Build RAG pipelines end-to-end: data ingestion → chunking/embeddings → vector search → retrieval orchestration → response synthesis, with measurable quality.
Implement prompt engineering and prompt orchestration (prompt chains, tool-calling, function calling), including prompt iteration and cost/latency optimisation.
Develop production services/APIs for LLM applications (e.g., FastAPI/Flask/Streamlit) and integrate with enterprise systems and data sources.
Apply guardrails to reduce hallucinations, enforce policy constraints, and ensure safe tool usage; implement evaluation strategies for LLM and RAG outputs.
Collaborate with Data Engineering teams to ensure data quality, governance, and documentation standards, and with MLOps/Platform teams for CI/CD, monitoring, and reliable deployments.
Create and maintain technical documentation, solution design artefacts, and reusable components for faster delivery and consistent engineering practices.
Must-Have Skills
5 to 12 years total experience, with hands-on LLM/GenAI delivery experience (preferably 1–3+ years building production-grade LLM apps).
LLM / GenAI & Agentic Engineering
Hands-on experience with LLMs including Claude (Anthropic) and other leading models; strong understanding of capabilities, limitations, and use-case fit.

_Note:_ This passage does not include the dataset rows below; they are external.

Lemma idx_to_addr_val :
  base_addr a = base → buddy_block_idx_to_addr a i k = block_addr base k i.
Proof.
  intros E. destruct addr_word as [? ?]. unfold buddy_block_idx_to_addr.
  rewrite shl_page, E by done.
  unfold u64, block_addr in *. rewrite (wrap_small 64 (_ * _)) by lia.
  apply wrap_small. lia.
Qed.

Lemma addr_to_idx_val :
  base_addr a = base → buddy_addr_to_block_idx a (block_addr base k i) k = i.
Proof.
  intros E. destruct addr_word as [? ?].
  unfold buddy_addr_to_block_idx, block_addr in *. change PMA_BASE_ORDER with 21.
  rewrite E. replace (base + i * 2 ^ (k + 21) - base) with (i * 2 ^ (k + 21)) by lia.
  unfold u64. rewrite wrap_small by lia. rewrite Z.shiftr_div_pow2 by lia.
  apply Z.div_mul. assert (0 < 2 ^ (k + 21)) by (apply Z.pow_pos_nonneg; lia). lia.
Qed.
End Addresses.

(** What an allocation of order [k] that returns [r] may have done: no block of
    the order was free, or it has given one away. *)
Definition allocates (base k r : Z) (X X' : gset (Z * Z)) : Prop :=
  (r = PMA_NULL ∧ X' = X ∧ ∀ i, valid (k, i) → ¬ all_free X (k, i)) ∨
  ∃ i, r = block_addr base k i ∧ r ≠ PMA_NULL ∧
    all_free X (k, i) ∧ in_use X' (k, i) ∧
    ∀ p, free_page X' p ∨ in_block p (k, i) ↔ free_page X p.

Lemma take_block a base X O k i :
  rep base X O a → canonical X → marked X O → (k, i) ∈ X →
  wp (__buddy_block_clear k i ;;; __buddy_update_order_bitmap k)
     (λ _ a', ∃ O', rep base (X ∖ {[(k, i)]}) O' a' ∧ marked (X ∖ {[(k, i)]}) O') a.
Proof.
  intros HR HC Hm Hin. pose proof (can_valid _ HC _ Hin) as Hv.
  wstep block_clear_ok; [done|done|]. intros [] a1 HR1.
  eapply wp_mono; [eapply update_order_ok; [done|apply Hv]|].
  simpl. intros [] a' (O' & HR' & HO'). exists O'. split; [done|].
  eapply marked_refresh; [done|by apply subseteq_difference_l| |done].
  intros j i' Hne Hj. apply elem_of_difference. split; [done|].
  rewrite elem_of_singleton. intros [=]. done.
Qed.

Lemma wp_bind_assoc {S A B C} (m : M S A) (f : A → M S B) (g : B → M S C) Q s :
  wp (x <~ (y <~ m ;; f y) ;; g x) Q s → wp (y <~ m ;; x <~ f y ;; g x) Q s.
Proof. unfold wp, bind. by destruct (m s) as [[]|]. Qed.

Lemma buddy_alloc_wp a base n X k :
  arena_inv base n X a → 0 <= k →
  wp (__buddy_alloc k) (λ r a', ∃ X', arena_inv base n X' a' ∧ allocates base k r X X') a.
Proof.
  intros HI Hk. destruct (HI) as [Hb Ht HC Hn (O & HR & Hm)]. unfold __buddy_alloc.
  change BUDDY_NUM_ORDERS with 15. destruct (Z.leb_spec 15 k) as [Hge|Hlt].
  { apply wp_ret. exists X. split; [done|]. left.
    split; [done|split; [done|]]. intros i [? _]. simpl in *. lia. }
  wstep find_order_ok; [exact HR|exact Hm|lia|lia|].
  intros [k' i] ? [-> [[Hr Hno]|(Hi & Hk' & Hin)]]; cbn [fst snd] in *.
  { subst i. apply wp_ret. exists X. split; [done|]. left.
    split; [done|split; [done|]]. intros i Hv Hall.
    destruct (coarsest X k i) as (k1 & Hk1 & Hin); [done..|].
    by apply (Hno k1 (i / 2 ^ (k1 - k))); [lia|]. }
  destruct (Z.ltb_spec i 0); [lia|]. apply wp_bind_assoc.
  wstep take_block; [exact HR|done..|]. intros [] a1 (O1 & HR1 & Hm1).
  wstep (split_ok (S (Z.to_nat 15)) k k' i);
    [done|done|by apply canonical_remove| |lia|lia|].
  { split; [by apply (can_valid _ HC)|]. intros p Hp Hpf.
    by apply free_page_remove in Hpf as [_ ?]. }
  simpl. intros j a2 (X' & O' & HR2 & Hm2 & HC2 & Hu & Hsub & Hpages).
  assert (∀ p, free_page X' p ∨ in_block p (k, j) ↔ free_page X p) as Hp.
  { intros p. rewrite Hpages, free_page_remove by done.
    destruct (decide (in_block p (k', i))) as [Hp|Hp]; [|tauto].
    split; [|by right]. intros _. by exists (k', i). }
  unfold mget. apply wp_bind. unfold wp at 1. apply wp_ret. exists X'. split.
  { split; [done..| |by exists O']. intros p Hf. apply Hn, Hp. by left. }
  pose proof (proj1 Hu) as [Hv1 Hv2]. simpl in Hv1, Hv2.
  assert (fits n (k, j)) as Hfit by (intros p Hpj; apply Hn, Hp; by right).
  destruct (addr_word base n k j) as [_ ?]; [lia..|done|].
  rewrite (idx_to_addr_val base n) by (lia || done || apply HR2).
  right. exists j. split; [done|]. split; [change PMA_NULL with 0; lia|].
  split; [intros p Hpj; apply Hp; by right|done].
Qed.

Lemma buddy_free_wp a base n X k i :
  arena_inv base n X a → in_use X (k, i) → fits n (k, i) →
  wp (__buddy_free (block_addr base k i) k) (λ _ a', ∃ X', arena_inv base n X' a' ∧
    ∀ p, free_page X' p ↔ free_page X p ∨ in_block p (k, i)) a.
Proof.
  intros [Hb Ht HC Hn (O & HR & Hm)] Hu Hfit.
  pose proof (proj1 Hu) as [Hk Hi]. simpl in Hk, Hi.
  destruct (addr_word base n k i) as [_ Hpos]; [lia..|done|].
  unfold __buddy_free. change BUDDY_NUM_ORDERS with 15. change PMA_NULL with 0.
  rewrite (proj2 (Z.eqb_neq _ 0)), (proj2 (Z.leb_gt 15 k)) by lia. cbn [orb].
  unfold mget. apply wp_bind. unfold wp at 1.
  rewrite (addr_to_idx_val base n) by (lia || done || apply HR).
  wstep (merge_ok (S (Z.to_nat 15)) k i); [exact HR|exact Hm|exact HC|exact Hu|lia|].
  intros [k' i'] a1 (X1 & O1 & HR1 & Hm1 & HC1 & Hu1 & Hbud & Hpages). simpl in *.
  pose proof (proj1 Hu1) as Hv1.
  wstep block_set_free_ok; [done|done|]. intros [] a2 HR2.
  eapply wp_mono; [eapply order_set_free_ok; [done|apply Hv1]|].
  simpl. intros [] a3 HR3. exists (X1 ∪ {[(k', i')]}).
  assert (∀ p, free_page (X1 ∪ {[(k', i')]}) p ↔ free_page X p ∨ in_block p (k, i)) as Hp.
  { intros p. by rewrite free_page_add, Hpages. }
  split; [|done]. split; [done|done|by apply canonical_add| |].
  - intros p [Hf|Hf]%Hp; [by apply Hn|by apply Hfit].
  - eexists. split; [done|]. by apply marked_add.
Qed.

Practical experience with RAG, embeddings, vector databases (e.g., FAISS/Pinecone/ChromaDB), semantic search, and retrieval quality evaluation.
Experience with frameworks/tools such as LangChain, LangGraph, Hugging Face, or equivalent orchestration stacks.
Experience building agentic workflows including tool calling/function calling; familiarity with “agentic architecture” concepts is valued.